» **WHAT TO PRODUCE**:
Return only that part of the material below which starts with the line containing "(** * Multi-layer" and goes on through the line containing "- [src/core/layers/structural.ts]: [analyzeFileWithRegex]", restated exactly.

» **PROVIDED RECORDS**:
☆ ☆ ☆ ☆

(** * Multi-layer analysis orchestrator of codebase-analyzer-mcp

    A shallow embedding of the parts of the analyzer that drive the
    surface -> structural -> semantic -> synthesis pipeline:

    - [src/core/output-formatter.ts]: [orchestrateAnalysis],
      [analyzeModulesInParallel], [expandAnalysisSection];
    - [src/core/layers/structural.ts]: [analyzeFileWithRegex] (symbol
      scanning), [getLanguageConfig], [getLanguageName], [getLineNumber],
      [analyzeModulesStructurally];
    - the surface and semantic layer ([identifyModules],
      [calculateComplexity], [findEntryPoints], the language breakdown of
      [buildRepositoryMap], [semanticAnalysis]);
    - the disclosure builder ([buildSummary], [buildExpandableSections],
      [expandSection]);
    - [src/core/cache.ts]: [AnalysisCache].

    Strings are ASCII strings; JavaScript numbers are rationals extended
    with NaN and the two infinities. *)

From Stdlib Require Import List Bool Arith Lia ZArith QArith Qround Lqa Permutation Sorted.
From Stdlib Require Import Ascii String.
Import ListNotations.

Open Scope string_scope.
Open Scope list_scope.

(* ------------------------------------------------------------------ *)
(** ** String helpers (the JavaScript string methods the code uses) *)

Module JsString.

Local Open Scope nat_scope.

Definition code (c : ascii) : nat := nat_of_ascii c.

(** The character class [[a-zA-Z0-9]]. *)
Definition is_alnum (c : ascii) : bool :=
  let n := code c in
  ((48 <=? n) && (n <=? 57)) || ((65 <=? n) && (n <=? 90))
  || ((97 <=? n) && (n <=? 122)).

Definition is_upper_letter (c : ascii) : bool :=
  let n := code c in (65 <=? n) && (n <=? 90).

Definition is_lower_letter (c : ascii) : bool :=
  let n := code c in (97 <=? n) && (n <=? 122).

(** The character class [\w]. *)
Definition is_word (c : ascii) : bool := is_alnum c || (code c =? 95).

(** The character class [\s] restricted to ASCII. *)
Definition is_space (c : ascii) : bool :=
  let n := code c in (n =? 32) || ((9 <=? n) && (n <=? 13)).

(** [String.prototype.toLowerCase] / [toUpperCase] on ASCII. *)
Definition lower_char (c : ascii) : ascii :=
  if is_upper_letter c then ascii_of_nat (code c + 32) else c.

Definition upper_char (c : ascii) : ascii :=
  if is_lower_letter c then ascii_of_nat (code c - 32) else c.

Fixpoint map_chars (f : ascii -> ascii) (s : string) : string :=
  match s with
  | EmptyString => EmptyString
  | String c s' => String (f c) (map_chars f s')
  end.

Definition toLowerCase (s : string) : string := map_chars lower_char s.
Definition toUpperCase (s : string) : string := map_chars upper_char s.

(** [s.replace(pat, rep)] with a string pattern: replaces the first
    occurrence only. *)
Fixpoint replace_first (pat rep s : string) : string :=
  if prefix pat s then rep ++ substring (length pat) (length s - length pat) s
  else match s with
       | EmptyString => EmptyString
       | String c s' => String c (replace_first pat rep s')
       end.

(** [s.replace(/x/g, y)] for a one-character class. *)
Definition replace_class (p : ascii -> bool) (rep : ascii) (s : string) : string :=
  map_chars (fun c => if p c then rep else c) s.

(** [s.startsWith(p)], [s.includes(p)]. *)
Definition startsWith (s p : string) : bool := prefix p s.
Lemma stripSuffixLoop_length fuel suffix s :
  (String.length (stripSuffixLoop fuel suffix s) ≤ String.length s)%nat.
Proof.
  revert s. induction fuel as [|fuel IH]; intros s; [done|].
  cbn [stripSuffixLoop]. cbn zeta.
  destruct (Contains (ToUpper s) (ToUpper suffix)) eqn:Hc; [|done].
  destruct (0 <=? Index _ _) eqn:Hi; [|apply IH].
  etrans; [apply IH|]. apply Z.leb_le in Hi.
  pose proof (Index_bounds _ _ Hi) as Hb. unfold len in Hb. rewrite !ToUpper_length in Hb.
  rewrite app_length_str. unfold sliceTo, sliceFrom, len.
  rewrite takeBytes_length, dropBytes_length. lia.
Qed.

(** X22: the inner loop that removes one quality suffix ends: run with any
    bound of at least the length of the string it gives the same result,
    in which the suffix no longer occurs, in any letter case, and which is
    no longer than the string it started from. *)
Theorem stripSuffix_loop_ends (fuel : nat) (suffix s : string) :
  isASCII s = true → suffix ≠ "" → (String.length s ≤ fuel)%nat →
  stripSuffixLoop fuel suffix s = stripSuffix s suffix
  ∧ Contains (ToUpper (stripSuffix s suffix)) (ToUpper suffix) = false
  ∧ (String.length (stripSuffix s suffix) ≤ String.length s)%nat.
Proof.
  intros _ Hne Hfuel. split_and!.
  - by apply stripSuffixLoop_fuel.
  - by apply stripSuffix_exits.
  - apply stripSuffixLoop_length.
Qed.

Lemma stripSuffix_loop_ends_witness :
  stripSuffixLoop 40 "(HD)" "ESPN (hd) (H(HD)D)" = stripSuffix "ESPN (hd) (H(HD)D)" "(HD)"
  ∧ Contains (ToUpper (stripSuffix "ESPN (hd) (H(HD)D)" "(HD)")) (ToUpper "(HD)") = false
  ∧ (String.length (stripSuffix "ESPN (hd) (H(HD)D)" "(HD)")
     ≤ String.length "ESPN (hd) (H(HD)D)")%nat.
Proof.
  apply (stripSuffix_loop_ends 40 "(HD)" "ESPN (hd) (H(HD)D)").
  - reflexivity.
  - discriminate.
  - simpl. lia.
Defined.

☆ ☆ ☆ ☆

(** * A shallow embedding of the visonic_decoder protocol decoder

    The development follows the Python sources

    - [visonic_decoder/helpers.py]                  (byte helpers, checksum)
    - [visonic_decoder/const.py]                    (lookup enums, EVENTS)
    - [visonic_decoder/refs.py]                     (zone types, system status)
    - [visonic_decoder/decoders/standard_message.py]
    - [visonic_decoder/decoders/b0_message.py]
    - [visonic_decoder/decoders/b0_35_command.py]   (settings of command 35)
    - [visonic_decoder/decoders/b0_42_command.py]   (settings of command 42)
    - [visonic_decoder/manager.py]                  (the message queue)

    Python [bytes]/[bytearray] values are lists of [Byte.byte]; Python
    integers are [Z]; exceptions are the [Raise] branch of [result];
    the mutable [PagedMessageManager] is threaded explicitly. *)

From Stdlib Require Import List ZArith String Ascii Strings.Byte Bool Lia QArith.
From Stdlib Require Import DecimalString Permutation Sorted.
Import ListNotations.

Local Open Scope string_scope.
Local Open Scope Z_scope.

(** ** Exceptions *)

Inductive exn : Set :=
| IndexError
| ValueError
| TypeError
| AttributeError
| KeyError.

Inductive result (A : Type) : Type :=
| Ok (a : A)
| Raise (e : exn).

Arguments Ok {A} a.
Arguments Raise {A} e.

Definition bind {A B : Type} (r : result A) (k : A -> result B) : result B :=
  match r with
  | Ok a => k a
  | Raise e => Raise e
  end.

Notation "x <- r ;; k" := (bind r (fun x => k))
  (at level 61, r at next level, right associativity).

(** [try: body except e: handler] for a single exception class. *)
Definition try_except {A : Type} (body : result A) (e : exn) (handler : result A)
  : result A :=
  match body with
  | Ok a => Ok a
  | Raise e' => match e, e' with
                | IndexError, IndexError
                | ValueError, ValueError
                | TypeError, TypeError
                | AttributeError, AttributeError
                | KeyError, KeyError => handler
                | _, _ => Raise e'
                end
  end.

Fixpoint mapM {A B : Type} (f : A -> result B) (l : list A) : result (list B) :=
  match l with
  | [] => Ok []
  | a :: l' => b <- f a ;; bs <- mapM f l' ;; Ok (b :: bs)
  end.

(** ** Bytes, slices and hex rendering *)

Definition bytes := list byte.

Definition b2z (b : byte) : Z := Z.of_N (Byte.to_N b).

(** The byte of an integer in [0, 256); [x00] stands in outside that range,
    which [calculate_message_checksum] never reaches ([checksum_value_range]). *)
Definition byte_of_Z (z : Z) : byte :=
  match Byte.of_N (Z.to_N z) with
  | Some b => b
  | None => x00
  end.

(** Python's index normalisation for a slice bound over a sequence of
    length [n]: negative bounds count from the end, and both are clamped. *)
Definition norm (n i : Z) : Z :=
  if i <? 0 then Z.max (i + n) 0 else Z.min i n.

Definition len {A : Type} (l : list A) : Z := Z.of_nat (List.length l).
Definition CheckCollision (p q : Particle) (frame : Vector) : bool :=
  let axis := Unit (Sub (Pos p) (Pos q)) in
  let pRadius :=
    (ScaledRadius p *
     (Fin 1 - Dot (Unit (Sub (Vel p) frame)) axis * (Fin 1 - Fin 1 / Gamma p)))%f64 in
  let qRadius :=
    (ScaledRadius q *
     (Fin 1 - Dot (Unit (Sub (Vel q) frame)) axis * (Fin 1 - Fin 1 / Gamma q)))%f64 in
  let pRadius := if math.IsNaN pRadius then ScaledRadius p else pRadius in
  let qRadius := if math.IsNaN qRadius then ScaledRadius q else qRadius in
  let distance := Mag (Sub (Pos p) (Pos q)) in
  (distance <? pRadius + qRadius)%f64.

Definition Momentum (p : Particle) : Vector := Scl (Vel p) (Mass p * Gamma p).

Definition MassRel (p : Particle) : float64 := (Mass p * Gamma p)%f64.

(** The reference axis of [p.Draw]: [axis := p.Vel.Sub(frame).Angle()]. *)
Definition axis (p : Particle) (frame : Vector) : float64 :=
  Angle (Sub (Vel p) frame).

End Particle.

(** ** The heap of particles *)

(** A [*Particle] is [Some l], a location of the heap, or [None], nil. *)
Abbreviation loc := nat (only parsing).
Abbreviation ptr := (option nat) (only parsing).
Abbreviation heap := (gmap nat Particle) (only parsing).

☆ ☆ ☆ ☆

» **FINAL ANSWER**:
(** * Multi-layer analysis orchestrator of codebase-analyzer-mcp

    A shallow embedding of the parts of the analyzer that drive the
    surface -> structural -> semantic -> synthesis pipeline:

    - [src/core/output-formatter.ts]: [orchestrateAnalysis],
      [analyzeModulesInParallel], [expandAnalysisSection];
    - [src/core/layers/structural.ts]: [analyzeFileWithRegex] (symbol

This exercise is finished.